Still, to many, the analogy to a dominance-pack organization is terribly appealing—especially with us as dominant and the dog submissive. Once applied, the popular conception of a pack works itself into all sorts of interactions with our dogs: we eat first, the dog second; we command, the dog obeys; we walk the dog, the dog doesn't walk us. Unsure how to deal with an animal in our midst, the "pack" notion gives us a structure.

Unfortunately, it not only limits the kind of understanding and interaction we can have with our dogs, it also relies on a faulty premise. The "pack" evoked in this way bears little resemblance to actual wolf packs. The traditional model of the pack was that of a linear hierarchy, with a ruling alpha pair and various "beta" and even "gamma" or "omega" wolves below them, but contemporary wolf biologists find this model far too simplistic. It was formed from observations of captive wolves. With limited space and resources in small, enclosed pens, unrelated wolves self-organize, and a hierarchy of power results.
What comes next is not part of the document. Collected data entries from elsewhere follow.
(** * Serializable: the save / load protocol of mushroom_rl/core/serialization.py

    A shallow embedding of class [Serializable] and the properties of its
    archive protocol.

    Conventions of the embedding.
    - Python values are the trees of [pyval]; an instance is its class name
      and its [__dict__], an insertion-ordered association list.
    - An open [ZipFile] is the list of its entries in the order they were
      written.  The content of an entry is a [blob]: the encoder that
      produced the bytes together with the value the bytes stand for.  The
      libraries that produce and parse the bytes (pickle, json, numpy, torch)
      are not part of the repository; their model is the one of section
      "Library models".
    - Python exceptions are the constructors of [pyerr]; a computation that
      raises keeps the state it had reached.
    - Nested calls of [save_zip] and of [load_zip] consume [fuel], a bound
      on how deep these calls may nest.  The interpreter spends a fixed
      number of frames on each of them, so its recursion limit is such a
      bound, and running out of [fuel] is Python's [RecursionError]; [fuel]
      counts the nested calls, not the frames. *)

From Stdlib Require Import String Ascii List Bool Arith Lia ZArith.
Import ListNotations.
Local Open Scope list_scope.
Local Open Scope string_scope.
Set Warnings "-register-all".

(* ------------------------------------------------------------------ *)
(** ** Python values *)

Inductive pyval : Type :=
| PNone
| PBool (b : bool)
| PInt (n : Z)
| PStr (s : string)
| PList (xs : list pyval)
| PDict (kvs : list (string * pyval))
| PArray (shape : list nat) (data : list Z)
| PTensor (shape : list nat) (data : list Z) (requires_grad : bool)
| PClass (name : string)
| PObject (cls : string) (fields : list (string * pyval)).

Inductive pyerr : Type :=
| KeyError
| AttributeError
| IndexError
| TypeError
| ValueError
| NotImplementedError
| UnpicklingError
| JSONDecodeError
| RecursionError
| Unmodelled.

Inductive result (A : Type) : Type :=
| OK (a : A)
| Raise (e : pyerr).

Arguments OK {A} a.
Arguments Raise {A} e.

Definition rbind {A B} (c : result A) (k : A -> result B) : result B :=
  match c with
  | OK a => k a
  | Raise e => Raise e
  end.

Notation "'try' x <- c ; k" := (rbind c (fun x => k))
  (at level 10, x pattern, c at level 100, k at level 200).

(** A stateful computation: the state survives an exception. *)
Definition M (S A : Type) : Type := S -> S * result A.

Definition ret {S A} (a : A) : M S A := fun s => (s, OK a).
Definition raise {S A} (e : pyerr) : M S A := fun s => (s, Raise e).
Definition lift {S A} (r : result A) : M S A := fun s => (s, r).

Definition bind {S A B} (c : M S A) (k : A -> M S B) : M S B :=
  fun s =>
    match c s with
    | (s', OK a) => k a s'
    | (s', Raise e) => (s', Raise e)
    end.

Notation "x <- c ;; k" := (bind c (fun x => k))
  (at level 61, c at next level, right associativity).
Notation "c ;; k" := (bind c (fun _ => k))
  (at level 61, right associativity).

(** [for x in xs: body(x)] *)
Fixpoint for_each {S A} (xs : list A) (body : A -> M S unit) : M S unit :=
  match xs with
  | [] => ret tt
  | x :: xs' => body x ;; for_each xs' body
  end.

(* ------------------------------------------------------------------ *)
(** ** Dictionaries and strings *)

Section Assoc.
Context {A : Type}.

(** [d[k]] on an insertion-ordered dict *)
Fixpoint assoc_get (k : string) (d : list (string * A)) : option A :=
  match d with
  | [] => None
  | (k', v) :: d' => if String.eqb k k' then Some v else assoc_get k d'
  end.

(** [d[k] = v]: an existing key keeps its place, a new one goes last *)
Fixpoint assoc_set (k : string) (v : A) (d : list (string * A))
  : list (string * A) :=
  match d with
  | [] => [(k, v)]
  | (k', v') :: d' =>
      if String.eqb k k' then (k, v) :: d' else (k', v') :: assoc_set k v d'
  end.

(** [d.update(e)] *)
Definition assoc_update (d e : list (string * A)) : list (string * A) :=
  fold_left (fun acc kv => assoc_set (fst kv) (snd kv) acc) e d.
End Assoc.

Definition keys {A} (d : list (string * A)) : list string := map fst d.

(** [s[-1]]: [None] on the empty string, where Python raises IndexError *)
Fixpoint last_char (s : string) : option ascii :=
  match s with
  | EmptyString => None
  | String c EmptyString => Some c
  | String _ s' => last_char s'
  end.

(** [s[:-1]] *)
Fixpoint drop_last (s : string) : string :=
  match s with
  | EmptyString => EmptyString
  | String _ EmptyString => EmptyString
  | String c s' => String c (drop_last s')
  end.

Definition bang : ascii := "!"%char.
Definition dot : ascii := "."%char.

(* ------------------------------------------------------------------ *)
(** ** Attribute access

    [hasattr], [getattr] and [setattr] look at the instance [__dict__];
    attributes that live on the class (methods, dunder names) are modelled
    only where the code looks a method up by name. *)

Definition hasattr (att : string) (self : pyval) : bool :=
  match self with
  | PObject _ fields =>
      match assoc_get att fields with Some _ => true | None => false end
  | _ => false
  end.

Definition getattr (att : string) (self : pyval) : result pyval :=
  match self with
  | PObject _ fields =>
      match assoc_get att fields with
      | Some v => OK v
      | None => Raise AttributeError
      end
  | _ => Raise AttributeError
  end.

Definition setattr (att : string) (v : pyval) (self : pyval) : pyval :=
  match self with
  | PObject cls fields => PObject cls (assoc_set att v fields)
  | _ => self
  end.

(** [type(self)], for the instances that have a [save_zip] method *)
Definition type_of (self : pyval) : result pyval :=
  match self with
  | PObject cls _ => OK (PClass cls)
  | _ => Raise AttributeError
  end.

(** [object_type.__new__(object_type)]: a bare instance, no [__init__] *)
Definition object_new (object_type : pyval) : result pyval :=
  match object_type with
  | PClass cls => OK (PObject cls [])
  | _ => Raise TypeError
  end.

Definition is_None (v : pyval) : bool :=
  match v with PNone => true | _ => false end.

Definition dict_items (d : pyval) : result (list (string * pyval)) :=
  match d with
  | PDict kvs => OK kvs
  | _ => Raise AttributeError
  end.
Lemma Rollback_success s w w1 :
  NoDup (ID <$> Migrations s) →
  Forall (reverse_safe engine) (Migrations s) →
  Sqlx_Rollback engine s w = (w1, Val None) →
  reverses (since w w1)
    = ID <$> reversible (committed w) (reverse (Migrations s)) ∧
  (∀ id, applied (committed w1) id ↔
         applied (committed w) id ∧
         id ∉ ID <$> filter has_reverse (Migrations s)) ∧
  is_Some (tracker (committed w1)).
Proof.
  intros Hnd Hsafe H1.
  apply Sqlx_Rollback_nil in H1 as (wc & Hc & Hloop).
  apply createMigrationTable_ok in Hc as (Htc & Htr & Hiffc & _).
  simpl in Htc, Hiffc.
  pose proof (rollbackLoop_all_in_order engine s wc) as Hrel.
  rewrite Hloop in Hrel.
  apply rollback_in_order_success in Hrel as (evs & Ht & Hrev & Hiff & Htr1);
    try done.
  2: { by rewrite fmap_reverse, reverse_Permutation. }
  2: { by apply Forall_reverse. }
  simpl in *.
  assert (Hr : reversible (committed wc) (reverse (Migrations s))
               = reversible (committed w) (reverse (Migrations s))).
  { apply filter_ext_elem. intros m _. by rewrite Hiffc. }
  rewrite Hr in Hrev.
  split_and!.
  - erewrite since_ext; [|by rewrite Ht, Htc, <- app_assoc].
    by rewrite reverses_app.
  - intros id. rewrite Hiff, Hiffc.
    rewrite filter_reverse, fmap_reverse, elem_of_reverse. done.
  - by apply Htr1.
Qed.

(** X10.  When [Migrate] returns nil, for a registry whose ids are distinct
    and whose apply actions leave the tracker table alone, the apply
    actions that were invoked are exactly those of the steps that were not
    applied before the call, once each and in the order of the registry;
    afterwards a step is applied exactly when it was applied before or
    is in the registry. *)
Theorem Migrate_applies_pending (s : Sqlx) (w w1 : World U) :
  NoDup (ID <$> Migrations s) →
  Forall (step_safe engine) (Migrations s) →
  Sqlx_Migrate engine s w = (w1, Val None) →
  applies (since w w1) = ID <$> pending (committed w) (Migrations s) ∧
  (∀ id, applied (committed w1) id ↔
         applied (committed w) id ∨ id ∈ ID <$> Migrations s).
Proof.
  intros Hnd Hsafe H1.
  destruct (Migrate_success s w w1 Hnd Hsafe H1) as (? & ? & _). done.
Qed.

(** X11.  When [Rollback] returns nil, for a registry whose ids are distinct
    and whose reverse actions leave the tracker table alone, the reverse
    actions that were invoked are exactly those of the steps that have one
    and were applied, once each and in the reverse of the order of the
    registry; afterwards a step is applied exactly when it was applied
    before and is not a step of the registry with a reverse action. *)
Theorem Rollback_reverses_applied_steps (s : Sqlx) (w w1 : World U) :
  NoDup (ID <$> Migrations s) →
  Forall (reverse_safe engine) (Migrations s) →
  Sqlx_Rollback engine s w = (w1, Val None) →
  reverses (since w w1)
    = ID <$> reversible (committed w) (reverse (Migrations s)) ∧
  (∀ id, applied (committed w1) id ↔
         applied (committed w) id ∧
         id ∉ ID <$> filter has_reverse (Migrations s)).
Proof.
  intros Hnd Hsafe H1.
  destruct (Rollback_success s w w1 Hnd Hsafe H1) as (? & ? & _). done.
Qed.

(** X12.  Growing the registry: after [Migrate] succeeded with the steps
    [pre], a successful [Migrate] with [pre ++ post] invokes no apply
    action of [pre] again; it invokes those of the steps of [post] that
    were not applied at the very start, in order, and leaves every step
    of [pre ++ post] applied. *)
Theorem Migrate_incremental
    (P : option (string → list string → list string))
    (pre post : list SqlxMigration) (w w1 w2 : World U) :
  NoDup (ID <$> (pre ++ post)) →
  Forall (step_safe engine) (pre ++ post) →
  Sqlx_Migrate engine (mkSqlx pre P) w = (w1, Val None) →
  Sqlx_Migrate engine (mkSqlx (pre ++ post) P) w1 = (w2, Val None) →
  applies (since w1 w2) = ID <$> pending (committed w) post ∧
  (∀ m, m ∈ pre ++ post → applied (committed w2) (ID m)).
Proof.
  intros Hnd Hsafe H1 H2.
  pose proof Hnd as Hnd'. rewrite fmap_app in Hnd'.
  apply NoDup_app in Hnd' as (Hndpre & Hdisj & _).
  apply Forall_app in Hsafe as [Hsafepre Hsafepost].
  apply Migrate_success in H1 as (_ & Hiff1 & _); try done.
  apply Migrate_success in H2 as (Hap & Hiff2 & _); try done.
  2: { by apply Forall_app. }
  simpl in *. split.
  - rewrite Hap. f_equal. unfold pending. rewrite filter_app.
    rewrite (filter_none _ pre).
    2: { intros m Hm Hna. apply Hna, Hiff1.
         right. by apply list_elem_of_fmap_2. }
    simpl. apply filter_ext_elem.
    intros m Hm. rewrite Hiff1. split; [tauto|].
    intros Hna [?|Hin]; [done|].
    eapply Hdisj; [exact Hin|]. by apply list_elem_of_fmap_2.
  - intros m Hm. apply Hiff2. right. by apply list_elem_of_fmap_2.
Qed.

(** X13.  A successful [Migrate], then a successful [Rollback], then a
    successful [Migrate], all with the same registry: the rollback
    reverses every step that has a reverse action, last step first; the
    second migrate applies again exactly these steps, in the order of the
    registry; and the applied steps are then the same as after the first
    migrate. *)
Theorem Migrate_Rollback_Migrate (s : Sqlx) (w w1 w2 w3 : World U) :
  NoDup (ID <$> Migrations s) →
  Forall (step_safe engine) (Migrations s) →
  Forall (reverse_safe engine) (Migrations s) →
  Sqlx_Migrate engine s w = (w1, Val None) →
  Sqlx_Rollback engine s w1 = (w2, Val None) →
  Sqlx_Migrate engine s w2 = (w3, Val None) →
  reverses (since w1 w2) = ID <$> filter has_reverse (reverse (Migrations s)) ∧
  applies (since w2 w3) = ID <$> filter has_reverse (Migrations s) ∧
  (∀ id, applied (committed w3) id ↔ applied (committed w1) id).
Proof.
  intros Hnd Hsafe Hrsafe H1 H2 H3.
  apply Migrate_success in H1 as (_ & Hiff1 & _); try done.
  apply Rollback_success in H2 as (Hrev & Hiff2 & _); try done.
  apply Migrate_success in H3 as (Hap & Hiff3 & _); try done.
  assert (Hall : ∀ m, m ∈ Migrations s → applied (committed w1) (ID m)).
  { intros m Hm. apply Hiff1. right. by apply list_elem_of_fmap_2. }
  split_and!.
  - rewrite Hrev. f_equal. apply filter_ext_elem.
    intros m Hm. rewrite elem_of_reverse in Hm. split; [tauto|].
    intros ?. split; [done|]. by apply Hall.
  - rewrite Hap. f_equal. apply filter_ext_elem.
    intros m Hm. rewrite Hiff2. split.
    + intros Hna.
      destruct (decide (ID m ∈ ID <$> filter has_reverse (Migrations s)))
        as [Hin|Hni].
      * apply list_elem_of_fmap in Hin as (m' & Heq & Hm').
        apply list_elem_of_filter in Hm' as [Hhr Hm'].
        by rewrite (NoDup_ID_inj (Migrations s) m m' Hnd Hm Hm' Heq).
      * destruct Hna. split; [by apply Hall|done].
    + intros Hhr [_ Hni]. apply Hni.
      apply list_elem_of_fmap_2. by apply list_elem_of_filter.
  - intros id. rewrite Hiff3, Hiff2. split.
    + intros [[? _]|Hin]; [done|].
      apply list_elem_of_fmap in Hin as (m & -> & Hm). by apply Hall.
    + intros Ha.
      destruct (decide (id ∈ ID <$> filter has_reverse (Migrations s)))
        as [Hin|Hni]; [|by left].
      right. apply list_elem_of_fmap in Hin as (m & -> & Hm).
      apply list_elem_of_filter in Hm as [_ Hm].
      by apply list_elem_of_fmap_2.
Qed.

(** *** Rolling back when there is nothing to roll back *)

Lemma rollbackLoop_S s i w m :
  Migrations s !! i = Some m →
  rollbackLoop engine s (S i) w =
    match Rollback m with
    | None =>
        rollbackLoop engine s i
          (printf s ("Rollback not provided: " +:+ ID m +:+ nl) w).1
    | Some _ =>
        let w1 := (db_Get selectSQL [ID m] w).1 in
        match lookup_error selectSQL [ID m] w with
        | Some ErrNoRows =>
            rollbackLoop engine s i
              (printf s ("Skipping rollback: " +:+ ID m +:+ nl) w1).1
        | None =>
            match runRollback engine s m
                    (printf s ("Running rollback: " +:+ ID m +:+ nl) w1).1 with
            | (w2, Val None) => rollbackLoop engine s i w2
            | (w2, Val (Some err)) => (w2, Val (Some err))
            | (w2, Panic x) => (w2, Panic x)
            end
        | Some err => (w1, Val (Some (Errorf "looking up rollback by id" err)))
        end
    end.
Proof.
  intros Hm. simpl. rewrite Hm.
  destruct (Rollback m) as [g|]; [|by unfold bind; rewrite printf_fst].
  unfold bind at 1. rewrite db_Get_result. simpl.
  destruct (lookup_error selectSQL [ID m] w) as [[]|]; try done.
  unfold bind at 1. rewrite printf_fst. unfold bind.
  by destruct (runRollback engine s m _) as [w2 [[|]|]].
Qed.

Lemma lookup_of_not_applied id w :
  faults w = [] → is_Some (tracker (committed w)) →
  ¬ applied (committed w) id →
  lookup_error selectSQL [id] w = Some ErrNoRows.
Proof.
  unfold lookup_error, applied. intros -> [rows Hrows]. rewrite select_id.
  rewrite Hrows. intros ?. by rewrite decide_False.
Qed.

Lemma rollbackLoop_idle s n : ∀ w,
  n ≤ length (Migrations s) →
  faults w = [] →
  is_Some (tracker (committed w)) →
  (∀ m, m ∈ take n (Migrations s) → has_reverse m →
        ¬ applied (committed w) (ID m)) →
  ∃ o, rollbackLoop engine s n w =
         (mkWorld (committed w) (txs w) []
            (trace w ++ ((λ m, EvDbGet selectSQL [ID m]) <$>
                         filter has_reverse (reverse (take n (Migrations s)))))
            o, Val None).
Proof.
  induction n as [|i IH]; intros w Hn Hf Htr Hidle.
  { exists (out w). simpl. unfold ret.
    rewrite app_nil_r, <- Hf. by destruct w. }
  destruct (lookup_lt_is_Some_2 (Migrations s) i) as [m Hm]; [lia|].
  rewrite (rollbackLoop_S s i w m Hm).
  rewrite (take_S_r _ _ _ Hm), reverse_snoc.
  assert (Hrest : ∀ m', m' ∈ take i (Migrations s) → has_reverse m' →
                        ¬ applied (committed w) (ID m')).
  { intros m' Hm'. apply Hidle. rewrite (take_S_r _ _ _ Hm).
    apply elem_of_app. by left. }
  destruct (Rollback m) as [g|] eqn:Hg.
  - assert (Hhr : has_reverse m) by (unfold has_reverse; by rewrite Hg).
    cbv zeta. rewrite lookup_of_not_applied; try done.
    2: { apply Hidle; [|done]. rewrite (take_S_r _ _ _ Hm).
         apply elem_of_app. right. by left. }
    rewrite db_Get_result.
    match goal with |- context [rollbackLoop _ _ _ ?w2] =>
      destruct (IH w2) as [o Ho] end; try done; [lia|by simpl; rewrite Hf|].
    exists o. rewrite Ho. simpl.
    rewrite filter_cons_True by done. simpl. by rewrite <- app_assoc.
  - assert (Hhr : ¬ has_reverse m)
      by (unfold has_reverse; rewrite Hg; by intros []).
    match goal with |- context [rollbackLoop _ _ _ ?w2] =>
      destruct (IH w2) as [o Ho] end; try done; [lia|].
    exists o. rewrite Ho. simpl.
    by rewrite filter_cons_False by done.
Qed.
The same might happen in any social species confined with little room.

In the wild, wolf packs consist almost entirely of related or mated animals. They are families, not groups of peers vying for the top spot. A typical pack includes a breeding pair and one or many generations of their offspring. The pack unit organizes social behavior and hunting behavior. Only one pair mates, while other adult or adolescent pack members participate in raising the pups. Different individuals hunt and share food; at times, many members together hunt large prey which may be too large to tackle individually. Unrelated animals do occasionally join together to form packs with multiple breeding partners, but this is an exception, probably an accommodation to environmental pressures. Some wolves never join a pack.

The one breeding pair—parents to all or most of the other pack members—guides the group's course and behaviors, but to call them "alphas" implies a vying for the top that is not quite accurate. They are not alpha dominants any more than a human parent is the alpha in the family. Similarly, the subordinate status of a young wolf has more to do with his age than with a strictly enforced hierarchy. Behaviors seen as "dominant" or "submissive" are used not in a scramble for power, they are used to maintain social unity. Rather than being a pecking order, rank is a mark of age. It is regularly on display in the animals' expressive postures in greeting and in interaction. Approaching an older wolf with a low wagging tail and a body close to the ground, a younger wolf is acknowledging the older's biological priority. Young pups are naturally at a subordinate level; in mixed-family packs pups may inherit some of the status of their parents. While rank may be reinforced by charged and sometimes dangerous encounters between pack members, this is rarer than aggression against an intruder. Pups learn their place by interacting with and observing their packmates more than by being put in their place.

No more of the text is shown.